(** ** A filter that leaves no row *)

(** C8: when the accounts were selected and loaded, the grid showed rows,
    and the grid shows none after the filter on the requested texts, the
    engine sends F3 (back to the main mask) and raises [NoItemsFoundError];
    this is another exception than the [NoItemsFoundWarning] that
    [_load_items] raises when the selection finds no items. *)
Theorem empty_filter_result_raises (g : gui) (accounts : list account)
    (company_code status layout : string) (parameters : gmap string entry)
    (tbl : handle) (w w0 w1 : world) :
  select_and_load g accounts company_code status layout w = (Ok tbl, w0) ->
  grid_rows g (history w0) <> [] ->
  _set_filter g (keys parameters) "SGTXT" w0 = (Ok tt, w1) ->
  grid_rows g (history w1) = [] ->
  accepts g (history w1) (SendVKey 3) = true ->
  change_document_parameters g accounts company_code parameters status layout w
  = (Raise (NoItemsFoundError
              "Filtering on the searched text values returned no results!"),
     log_call (SendVKey 3) w1)
  /\ (forall msg msg', NoItemsFoundError msg <> NoItemsFoundWarning msg').
Proof.
  intros Hload _ Hfilter Hrows Hacc. split; [|discriminate].
  unfold change_document_parameters.
  rewrite bind_unfold, Hload. rewrite bind_unfold, Hfilter.
  unfold update_items. rewrite bind_unfold. unfold row_count at 1.
  rewrite Hrows. cbn [length Nat.eqb].
  rewrite bind_unfold. unfold _press_key. cbn [assoc _virtual_keys String.eqb Ascii.eqb Bool.eqb].
  now rewrite perform_accepted.
Qed.

(** ** The scenario of the three requests *)

(** C1: for the requests OLDA, OLDB and OLDC against the rows
    ("OLDA","X") and ("OLDC","Y"), the engine returns "Text updated." for
    OLDA and "Document not found on the account!" for OLDB; for OLDC it
    returns "Text aready contains the desired value.", which is not the
    message "Text already contains the desired value."; the row of OLDC is
    opened and saved without a field being written. *)
Theorem three_requests_scenario :
  Scenario.message_of "OLDA" Scenario.run.1 = Some "Text updated."
  /\ Scenario.message_of "OLDB" Scenario.run.1 = Some "Document not found on the account!"
  /\ Scenario.message_of "OLDC" Scenario.run.1
     = Some "Text aready contains the desired value."
  /\ Scenario.message_of "OLDC" Scenario.run.1
     <> Some "Text already contains the desired value."
  /\ history Scenario.run.2
     = [ SetText "SD_BUKRS-LOW" "GuiCTextField" "0075";
         SetText "PA_VARI" "GuiCTextField" "";
         Press "wnd[0]" "%_SD_SAKNR_%_APP_%-VALU_PUSH";
         SendVKey 16; SendVKey 24; SendVKey 8;
         SelectRadio "X_OPSEL";
         SendVKey 8;
         SendVKey 38; SendVKey 42;
         FilterSelectedRows 1; Press "wnd[1]" "APP_WL_SING";
         Press "wnd[1]" "600_BUTTON";
         Press "wnd[2]" "%_%%DYN001_%_APP_%-VALU_PUSH";
         SendVKey 24; SendVKey 8; SendVKey 0;
         SelectedRows 0; CurrentCellRow 0; SendVKey 14; SendVKey 13;
         SetText "BSEG-SGTXT" "GuiCTextField" "NEWA"; SendVKey 11;
         SelectedRows 1; CurrentCellRow 1; SendVKey 14; SendVKey 13; SendVKey 11;
         SendVKey 3 ].
Proof. vm_compute. repeat split. discriminate. Qed.

(** ** A whole run over rows that leave nothing to write *)







(** ** The statements at concrete sessions *)

Lemma session_responsive (rows : list (string * string)) :
  responsive (Scenario.session rows).
Proof. intros h c. reflexivity. Defined.


Lemma every_request_has_an_outcome_witness :
  exists out w',
    Scenario.run = (Ok out, w')
    /\ dom out = dom Scenario.requests
    /\ forall k, k ∈ keys out <-> k ∈ keys Scenario.requests.
Proof.
  destruct Scenario.run as [[out|e] w'] eqn:Hrun.
  - exists out, w'. split; [reflexivity|].
    destruct (every_request_has_an_outcome _ _ _ _ _ _ _ _ _ Hrun) as (Hdom & _ & Hkeys & _).
    split; [exact Hdom | exact Hkeys].
  - exfalso. vm_compute in Hrun. discriminate Hrun.
Defined.

Lemma unknown_row_text_raises_witness :
  for_each [0; 1]%nat
    (update_item (Scenario.session [("ZZZ", "X"); ("OLDA", "X")]) Scenario.requests
       Scenario.grid_path)
    (write_default_messages Scenario.requests) Scenario.world0
  = (Raise (KeyError "ZZZ"), after_calls [SelectedRows 0; CurrentCellRow 0] Scenario.world0).
Proof.
  apply (unknown_row_text_raises _ _ _ _ 0 [1%nat] _ "ZZZ" "X").
  - apply session_responsive.
  - reflexivity.
  - vm_compute. reflexivity.
Defined.

Lemma field_length_guard_witness :
  (50 < len Scenario.long_text)%nat
  /\ (18 < len Scenario.long_assignment)%nat
  /\ (exists msg, _set_text (Scenario.session Scenario.rows) Scenario.long_text Scenario.world0
                  = (Raise (ValueError msg), Scenario.world0))
  /\ (exists msg, _set_assignment (Scenario.session Scenario.rows) Scenario.long_assignment
                    Scenario.world0
                  = (Raise (ValueError msg), Scenario.world0)).
Proof.
  assert (Ht : (50 < len Scenario.long_text)%nat) by (vm_compute; lia).
  assert (Ha : (18 < len Scenario.long_assignment)%nat) by (vm_compute; lia).
  destruct (field_length_guard (Scenario.session Scenario.rows) Scenario.world0 _ _ Ht Ha)
    as (Htext & Hassign & _).
  split; [exact Ht|]. split; [exact Ha|]. split; [exact Htext|].
  apply Hassign. vm_compute. discriminate.
Defined.

Lemma company_code_validation_witness :
  all_below_128 "0075" = true
  /\ len "0075" = 4%nat /\ all_decimal "0075" = true.
Proof.
  split; [reflexivity|].
  destruct company_code_validation as (_ & Hdigits & _).
  apply (Hdigits "0075" eq_refl). split; reflexivity.
Defined.

Lemma empty_filter_result_raises_witness :
  grid_rows (Scenario.filtered_out_session Scenario.rows) (history Scenario.w_loaded) <> []
  /\ grid_rows (Scenario.filtered_out_session Scenario.rows) (history Scenario.w_filtered) = []
  /\ change_document_parameters (Scenario.filtered_out_session Scenario.rows)
       [AccInt 12345678] "0075" Scenario.requests "open" "" Scenario.world0
     = (Raise (NoItemsFoundError
                 "Filtering on the searched text values returned no results!"),
        log_call (SendVKey 3) Scenario.w_filtered).
Proof.
  assert (Hne : grid_rows (Scenario.filtered_out_session Scenario.rows)
                  (history Scenario.w_loaded) <> []) by (vm_compute; discriminate).
  assert (He : grid_rows (Scenario.filtered_out_session Scenario.rows)
                 (history Scenario.w_filtered) = []) by (vm_compute; reflexivity).
  split; [exact Hne|]. split; [exact He|].
  apply (empty_filter_result_raises (Scenario.filtered_out_session Scenario.rows)
           _ _ _ _ _ Scenario.grid_path Scenario.world0 Scenario.w_loaded Scenario.w_filtered).
  - vm_compute. reflexivity.
  - exact Hne.
  - vm_compute. reflexivity.
  - exact He.
  - reflexivity.
Defined.

Lemma clipboard_cleared_after_bulk_insert_witness :
  (exists wa', _set_accounts Fixtures.no_filter_session [AccInt 12345678]
                 Fixtures.used_clipboard = (Ok tt, wa')
               /\ clipboard wa' = "")
  /\ (forall vals w, (_set_filter Fixtures.no_filter_session vals "SGTXT" w).1
                     = Raise ComError)
  /\ (exists wf', _set_filter (Scenario.session Scenario.rows) ["OLDA"; "OLDB"] "SGTXT"
                    Fixtures.used_clipboard
                  = (Ok tt, wf') /\ clipboard wf' = "").
Proof.
  split; [|split].
  - destruct (_set_accounts Fixtures.no_filter_session [AccInt 12345678]
                Fixtures.used_clipboard)
      as [[[]|e] wa'] eqn:Ha; [|exfalso; vm_compute in Ha; discriminate Ha].
    exists wa'. split; [reflexivity|].
    exact (proj1 (clipboard_cleared_after_bulk_insert _) _ _ _ Ha).
  - intros vals w. reflexivity.
  - destruct (_set_filter (Scenario.session Scenario.rows) ["OLDA"; "OLDB"] "SGTXT"
                Fixtures.used_clipboard)
      as [[[]|e] wf'] eqn:Hf; [|exfalso; vm_compute in Hf; discriminate Hf].
    exists wf'. split; [reflexivity|].
    exact (proj2 (clipboard_cleared_after_bulk_insert _) _ _ _ _ Hf).
Defined.

Lemma null_request_row_is_saved_witness :
  update_item (Scenario.session [("OLDC", "Y")]) Scenario.null_requests
    Scenario.grid_path 0 (write_default_messages Scenario.null_requests) Scenario.world0
  = (Ok (<["OLDC" := with_message "" (with_message default_message (Scenario.req None None))]>
           (write_default_messages Scenario.null_requests)),
     after_calls [SelectedRows 0; CurrentCellRow 0; SendVKey 14; SendVKey 13; SendVKey 11]
       Scenario.world0).
Proof.
  apply (null_request_row_is_saved (Scenario.session [("OLDC", "Y")])
           Scenario.null_requests _ _ 0 Scenario.world0 "OLDC" "Y" (Scenario.req None None)).
  - apply session_responsive.
  - reflexivity.
  - vm_compute. reflexivity.
  - reflexivity.
  - reflexivity.
  - vm_compute. reflexivity.
Defined.


(** * Further properties of the engine *)

Import RowSpec.

Lemma bind_Ok {A B} (m : M A) (f : A -> M B) (w w1 : world) (a : A) :
  m w = (Ok a, w1) -> (m ≫= f) w = f a w1.
Proof. intros H. now rewrite bind_unfold, H. Qed.

Lemma bind_Raise {A B} (m : M A) (f : A -> M B) (w w1 : world) (e : exn) :
  m w = (Raise e, w1) -> (m ≫= f) w = (Raise e, w1).
Proof. intros H. now rewrite bind_unfold, H. Qed.
Lemma Sync_goes_on_after_a_failed_send_witness :
  exists c w,
    NewTelegramCore "token" [1%Z; 2%Z] [WithQueue background 10 2] (start (telegram_refuses 1))
      = Ret (Some c, None) w /\
    exists w1 w2,
      Write_each c [(sample_entry WarnLevel "first", emptySlice);
                    (sample_entry ErrorLevel "second", emptySlice)] w
        = Ret [None; None] w1 /\
      Sync c w1 = Ret None w2 /\
      chan_len (entriesChan c) w2 = 0 /\
      map ChatID (sendCalls w2) = [1%Z; 1%Z].
Proof.
  eexists. eexists. split; [vm_compute; reflexivity|].
  eexists.
  match goal with |- exists w2, Write_each ?c ?es ?w = Ret _ ?w1 /\ _ =>
    assert (Hw : Write_each c es w = Ret [None; None] w1) by (vm_compute; reflexivity)
  end.
  match type of Hw with Write_each ?c _ _ = Ret _ ?w1 =>
    destruct (Sync_goes_on_after_a_failed_send c 0 2
                [{| entry := sample_entry WarnLevel "first"; fields := emptySlice |};
                 {| entry := sample_entry ErrorLevel "second"; fields := emptySlice |}] w1
                eq_refl eq_refl eq_refl ltac:(discriminate))
      as (w2 & blocks & H1 & H2 & _)
  end.
  exists w2. split; [exact Hw|]. split; [exact H1|]. split; [exact H2|].
  vm_compute in H1. inversion H1. reflexivity.
Defined.

(** ** Derived cores *)

(** X8: a core derived by [With] differs from its parent by the inherited
    fields only: it has the client, the enabler, the mode and the queue
    of the parent, and deriving it sends nothing, queues nothing and
    starts nothing. In queued mode an entry written through the derived
    core goes into the queue of the parent, and [Sync] on the parent
    delivers it, with the fields of the call, the inherited fields of the
    parent and the fields given to [With], in that order. *)
Theorem With_shares_the_queue c F e fs w i cap :
  wf_slice w (inheritedFields c) -> wf_slice w fs ->
  async c = false -> queue c = true -> entriesChan c = Some i ->
  nth_error (chans w) i = Some {| ch_cap := cap; ch_buf := [] |} ->
  0 < cap ->
  exists c' w1 w2 w3,
    With c F w = Ret c' w1 /\
    tgClient c' = tgClient c /\ enabler c' = enabler c /\ levels c' = levels c /\
    async c' = async c /\ queue c' = queue c /\
    intervalQueue c' = intervalQueue c /\ entriesChan c' = entriesChan c /\
    chans w1 = chans w /\ goroutines w1 = goroutines w /\ sendCalls w1 = sendCalls w /\
    Write c' e fs w1 = Ret None w2 /\
    chan_len (entriesChan c) w2 = 1 /\
    Sync c w2 = Ret None w3 /\
    chan_len (entriesChan c) w3 = 0 /\
    ((forall hist m, telegram w hist m = None) ->
     sendCalls w3 =
     sendCalls w ++
     messages_for (tgClient c) e (view fs w1 ++ view (inheritedFields c) w ++ F)
       (chatIDs (tgClient c))).
Proof.
  intros Hwf Hwfs Ha Hq Hch Hnth Hcap.
  destruct (append_spec (inheritedFields c) F w Hwf)
    as (s & w1 & H & Hv & Hwf1 & Keep & _ & _ & Hc1 & Hs1 & Hg1 & _ & (T1 & _)).
  set (c' := set_inheritedFields s c).
  assert (HW : With c F w = Ret c' w1).
  { unfold With, bind. rewrite H. reflexivity. }
  assert (Hnth1 : nth_error (chans w1) i = Some {| ch_cap := cap; ch_buf := [] |})
    by (rewrite Hc1; exact Hnth).
  destruct (Write_queued c' e fs w1 i cap [] Ha Hq Hch Hnth1 Hcap)
    as (s2 & w1' & Hef & Hwr).
  destruct (Write_entryFields_spec c' fs w1 (Keep fs Hwfs)) as (s2' & w1'' & Hef' & Hv2 & Hs2).
  rewrite Hef in Hef'. inversion Hef'; subst s2' w1''. clear Hef'.
  destruct (Write_entryFields_returns c' fs w1)
    as (s2' & w1'' & Hef' & Hc2 & _ & _ & (T2 & _)).
  rewrite Hef in Hef'. inversion Hef'; subst s2' w1''. clear Hef'.
  simpl app in Hwr.
  set (x := {| entry := e; fields := s2 |}) in *.
  set (w2 := set_chans (update i {| ch_cap := cap; ch_buf := [x] |} (chans w1')) w1') in *.
  assert (Hnth2 : nth_error (chans w2) i = Some {| ch_cap := cap; ch_buf := [x] |}).
  { simpl. eapply nth_error_update_eq. rewrite Hc2. exact Hnth1. }
  set (w2e := set_chans (update i {| ch_cap := cap; ch_buf := [] |} (chans w2)) w2).
  assert (Hsync : Sync c w2 = (sendMessage_each (tgClient c) [x] ;;; ret None) w2e).
  { unfold Sync. rewrite Hq. unfold bind at 1. unfold handleNewQueueEntries.
    assert (El : chan_len (entriesChan c) w2 = 1).
    { unfold chan_len. rewrite Hch, Hnth2. reflexivity. }
    rewrite El.
    rewrite (handleNewQueueEntries_loop_spec c i cap [x] 1 w2 Hch Hnth2 (le_n _)).
    reflexivity. }
  destruct (sendMessage_each_spec (tgClient c) [x] w2e)
    as (w3 & H3 & _ & Hc3 & _ & _ & _).
  exists c', w1, w2, w3.
  split; [exact HW|].
  do 7 (split; [reflexivity|]).
  split; [exact Hc1|]. split; [exact Hg1|]. split; [exact Hs1|].
  split; [exact Hwr|].
  split; [unfold chan_len; rewrite Hch, Hnth2; reflexivity|].
  split; [rewrite Hsync; unfold bind; rewrite H3; reflexivity|].
  split.
  { unfold chan_len. rewrite Hch, Hc3. unfold w2e. cbn [chans set_chans].
    rewrite (nth_error_update_eq i {| ch_cap := cap; ch_buf := [] |} _ _ Hnth2). reflexivity. }
  intros Hok.
  rewrite sendMessage_each_accepted in H3.
  - inversion H3; subst w3. simpl. rewrite app_nil_r.
    change (view s2 w2e) with (view s2 w1').
    rewrite Hs2, Hs1, Hv2. simpl. rewrite Hv. reflexivity.
  - intros hist m. simpl. rewrite T2, T1. apply Hok.
Qed.
(** The words [str.split()] gives hold no white space and are not empty. *)
Lemma split_words_clean (s acc : string) :
  (forall c, In c (String.list_ascii_of_string acc) -> is_space c = false) ->
  Forall (fun w => w <> EmptyString /\
                   forall c, In c (String.list_ascii_of_string w) -> is_space c = false)
         (split_words s acc).
Proof.
  revert acc. induction s as [|c s IH]; intros acc Hacc; cbn [split_words].
  - destruct (String.eqb acc EmptyString) eqn:He; [constructor|].
    apply String.eqb_neq in He. repeat constructor; assumption.
  - destruct (is_space c) eqn:Hc.
    + destruct (String.eqb acc EmptyString) eqn:He.
      * apply IH. intros c' [].
      * apply String.eqb_neq in He. constructor; [now split|]. apply IH. intros c' [].
    + apply IH. intros c' Hc'.
      assert (Hl : String.list_ascii_of_string (acc +:+ String c EmptyString)
                   = String.list_ascii_of_string acc ++ [c]).
      { clear. induction acc as [|a acc IHa]; [reflexivity|].
        rewrite append_cons. cbn [String.list_ascii_of_string app]. now rewrite IHa. }
      rewrite Hl in Hc'. apply List.in_app_iff in Hc' as [Hc'|[<-|[]]]; auto.
Qed.

Lemma lstrip_clean (s : string) :
  (forall c, In c (String.list_ascii_of_string s) -> is_space c = false) -> lstrip s = s.
Proof.
  destruct s as [|c s]; intros Hs; [reflexivity|].
  cbn [lstrip]. now rewrite (Hs c) by now left.
Qed.

Lemma strip_clean (s : string) :
  (forall c, In c (String.list_ascii_of_string s) -> is_space c = false) -> strip s = s.
Proof.
  intros Hs. unfold strip. rewrite (lstrip_clean s Hs).
  rewrite lstrip_clean.
  - rewrite String.list_ascii_of_string_of_list_ascii, rev_involutive.
    apply String.string_of_list_ascii_of_string.
  - intros c. rewrite String.list_ascii_of_string_of_list_ascii, <- in_rev. apply Hs.
Qed.

Lemma py_split_clean (s : string) :
  Forall (fun w => w <> EmptyString /\ strip w = w) (py_split s).
Proof.
  unfold py_split. eapply Forall_impl; [apply (split_words_clean s EmptyString)|].
  - intros c [].
  - intros w [Hne Hw]. split; [exact Hne|now apply strip_clean].
Qed.

(** The second words of the lines that start with [nameserver]. *)
Lemma resolv_loop_spec (lines : list string) (acc : list string) :
  (forall line, In line lines -> startswith line "nameserver" = true ->
                (2 <= length (py_split line))%nat) ->
  DNSDetection.resolv_loop lines acc
  = Some (acc ++ DNSConfigSensor.filtered
                   (flat_map (fun line =>
                                if startswith line "nameserver"
                                then match py_split line with
                                     | _ :: dns_ip :: _ => [dns_ip]
                                     | _ => []
                                     end
                                else [])
                             lines)).
Proof.
  revert acc. induction lines as [|line rest IH]; intros acc Hok.
  - cbn. now rewrite app_nil_r.
  - cbn [DNSDetection.resolv_loop flat_map].
    assert (Hrest : forall l, In l rest -> startswith l "nameserver" = true ->
                              (2 <= length (py_split l))%nat).
    { intros l Hl. apply Hok. now right. }
    destruct (startswith line "nameserver") eqn:Hstart; [|now apply IH].
    specialize (Hok line (or_introl eq_refl) Hstart).
    pose proof (py_split_clean line) as Hclean.
    destruct (py_split line) as [|first [|second more]]; cbn in Hok; try lia.
    apply Forall_cons in Hclean as [_ Hclean]. apply Forall_cons in Hclean as [[_ Hs] _].
    cbv zeta. rewrite Hs. cbn [app].
    unfold DNSConfigSensor.filtered. rewrite filter_cons.
    destruct (DNSConfigSensor._is_container_dns second) eqn:Hc; cbn [negb].
    + rewrite decide_False by discriminate. now apply IH.
    + rewrite decide_True by reflexivity. rewrite IH by assumption.
      now rewrite <- app_assoc.
Qed.
(** * The batching write transaction of the backend (mvcc/backend/batch_tx.go)

    A shallow embedding of [batchTx] and of the operations of the [BatchTx]
    interface, over a model of the transactional store the file drives
    through [bolt.Tx], [bolt.Bucket] and [bolt.Cursor].

    Go values are embedded as follows.
    - [[]byte] is [list byte]; a nil slice and an empty one are both [[]]
      (the code only ever tests [len(endKey) == 0] on a slice argument);
      a possibly-nil result of a lookup is an [option].
    - [int64] is [Z] with the 64-bit two's complement wrap-around written
      out ([wrap64]); so is [int], taken at its 64-bit width.
    - A pointer that is owned by exactly one object ([t.tx], [t.backend],
      [backend.db]) is the pointed-to record itself, stored in the owner; a
      nil pointer is [None].
    - A call that ends the process ([plog.Fatalf], a runtime panic) or that
      cannot return in a sequential run (acquiring a held lock) is an
      outcome of the [result] type, next to normal return. *)

From Stdlib Require Import ZArith List Bool Lia String.
From Stdlib Require Import Strings.Byte.
From Stdlib Require Import Sorting.Sorted.
Import ListNotations.

Local Open Scope Z_scope.

(** ** Machine integers *)

Definition max_int64 : Z := 2 ^ 63 - 1.
Definition min_int64 : Z := - 2 ^ 63.

(** The value of a 64-bit signed integer expression whose mathematical
    value is [z]. *)
Definition wrap64 (z : Z) : Z := (z + 2 ^ 63) mod 2 ^ 64 - 2 ^ 63.

(** ** Byte slices and [bytes.Compare] *)

Definition bytes : Type := list byte.

Fixpoint bytes_cmp (a b : bytes) : comparison :=
  match a, b with
  | [], [] => Eq
  | [], _ :: _ => Lt
  | _ :: _, [] => Gt
  | x :: a', y :: b' =>
      match N.compare (Byte.to_N x) (Byte.to_N y) with
      | Eq => bytes_cmp a' b'
      | c => c
      end
  end.

(** [bytes.Compare(a, b)]: -1, 0 or 1. *)
Definition bytes_Compare (a b : bytes) : Z :=
  match bytes_cmp a b with
  | Lt => -1
  | Eq => 0
  | Gt => 1
  end.

Definition bytes_eqb (a b : bytes) : bool :=
  match bytes_cmp a b with Eq => true | _ => false end.

Definition bytes_ltb (a b : bytes) : bool := bytes_Compare a b <? 0.

Definition bytes_lt (a b : bytes) : Prop := bytes_cmp a b = Lt.
Definition bytes_le (a b : bytes) : Prop := bytes_cmp a b <> Gt.

(** ** Outcomes of a call *)

(** Go's [error] values that occur here: the store's sentinel errors and
    whatever error value a caller's visitor makes up. *)
Inductive error : Type :=
| ErrBucketExists
| ErrBucketNameRequired
| ErrKeyRequired
| ErrTxClosed
| ErrDatabaseNotOpen
| ErrFlush
| errorString (msg : string).

Definition error_eqb (a b : error) : bool :=
  match a, b with
  | ErrBucketExists, ErrBucketExists => true
  | ErrBucketNameRequired, ErrBucketNameRequired => true
  | ErrKeyRequired, ErrKeyRequired => true
  | ErrTxClosed, ErrTxClosed => true
  | ErrDatabaseNotOpen, ErrDatabaseNotOpen => true
  | ErrFlush, ErrFlush => true
  | errorString m, errorString n => String.eqb m n
  | _, _ => false
  end.

(** The [plog.Fatalf] calls of the file, by their format strings. *)
Inductive fatal : Type :=
| cannot_create_bucket (err : error)      (* line 55 *)
| bucket_does_not_exist                   (* lines 73, 90, 117 *)
| cannot_put_key (err : error)            (* line 81 *)
| cannot_delete_key (err : error)         (* line 121 *)
| cannot_commit_tx (err : error)          (* line 176 *)
| cannot_begin_tx (err : error).          (* line 189 *)

(** Runtime failures that are not [plog.Fatalf]. *)
Inductive panic : Type :=
| nil_dereference            (* a method of [*bolt.Tx] called through nil *)
| tx_closed_assertion        (* the store refuses a lookup on a closed handle *)
| unlock_of_unlocked_mutex.

Inductive result (A : Type) : Type :=
| Done (a : A)               (* the call returns *)
| Fatal (f : fatal)          (* the process is terminated by plog.Fatalf *)
| Crash (p : panic)          (* the process is terminated by the runtime *)
| Blocked.                   (* the call waits for a lock that is held *)

Arguments Done {A} a.
Arguments Fatal {A} f.
Arguments Crash {A} p.
Arguments Blocked {A}.

Definition bind {A B : Type} (r : result A) (k : A -> result B) : result B :=
  match r with
  | Done a => k a
  | Fatal f => Fatal f
  | Crash p => Crash p
  | Blocked => Blocked
  end.

Notation "x <- r ;; k" := (bind r (fun x => k))
  (at level 61, r at next level, right associativity).

Definition returns {A : Type} (r : result A) : bool :=
  match r with Done _ => true | _ => false end.

(** ** The transactional store *)

Module bolt.

(** Modelled from the spec: the store's ordered key spaces (bbolt, imported
    at line 23, is not part of the sources).  Section 6 asks for named
    ordered buckets with point lookup, insert/overwrite, delete where
    absence is not an error, and a cursor yielding keys in ascending
    order; a key space is a list of pairs kept in ascending key order. *)
Definition table (V : Type) : Type := list (bytes * V).

Fixpoint lookup {V : Type} (k : bytes) (l : table V) : option V :=
  match l with
  | [] => None
  | (k', v) :: l' => if bytes_eqb k k' then Some v else lookup k l'
  end.

Fixpoint insert {V : Type} (k : bytes) (v : V) (l : table V) : table V :=
  match l with
  | [] => [(k, v)]
  | (k', v') :: l' =>
      match bytes_cmp k k' with
      | Lt => (k, v) :: l
      | Eq => (k, v) :: l'
      | Gt => (k', v') :: insert k v l'
      end
  end.

Fixpoint remove {V : Type} (k : bytes) (l : table V) : table V :=
  match l with
  | [] => []
  | (k', v') :: l' =>
      match bytes_cmp k k' with
      | Lt => l
      | Eq => l'
      | Gt => (k', v') :: remove k l'
      end
  end.

(** The pairs from the first key that is not below [k] on. *)
Fixpoint seek {V : Type} (k : bytes) (l : table V) : table V :=
  match l with
  | [] => []
  | (k', v') :: l' => if bytes_ltb k' k then seek k l' else l
  end.

Fixpoint ascendingb (ks : list bytes) : bool :=
  match ks with
  | [] => true
  | k :: ks' =>
      match ks' with
      | [] => true
      | k' :: _ => bytes_ltb k k' && ascendingb ks'
      end
  end.

Definition keys_of {V : Type} (l : table V) : list bytes := map fst l.

(** The store's own invariant on a key space. *)
Definition ordered {V : Type} (l : table V) : Prop :=
  ascendingb (keys_of l) = true.

(** Percentages stand for the [float64] fill ratios: 50 is the store's
    default 0.5, 90 is the 0.9 of line 78. *)
Record Bucket : Type := {
  pairs : table bytes;
  FillPercent : Z
}.

Definition DefaultFillPercent : Z := 50.

Definition new_bucket : Bucket :=
  {| pairs := []; FillPercent := DefaultFillPercent |}.

Definition MaxKeySize : Z := 32768.
Definition MaxValueSize : Z := 2 ^ 31 - 2.

Definition len (b : bytes) : Z := Z.of_nat (List.length b).

(** Modelled from the spec: [*bolt.Tx], the handle of one write
    transaction: its identity, whether it is still open, the size of the
    store as this transaction sees it, and its working copy of the
    buckets. *)
Record Tx : Type := {
  tx_id : Z;
  tx_open : bool;
  tx_size : Z;
  tx_root : table Bucket
}.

#### Task item:
If a line falls between the first line of the data above and the line holding "this is another", inclusive, retype it exactly; retype no other line.

#### Written solution:
(** ** A filter that leaves no row *)

(** C8: when the accounts were selected and loaded, the grid showed rows,
    and the grid shows none after the filter on the requested texts, the
    engine sends F3 (back to the main mask) and raises [NoItemsFoundError];
    this is another exception than the [NoItemsFoundWarning] that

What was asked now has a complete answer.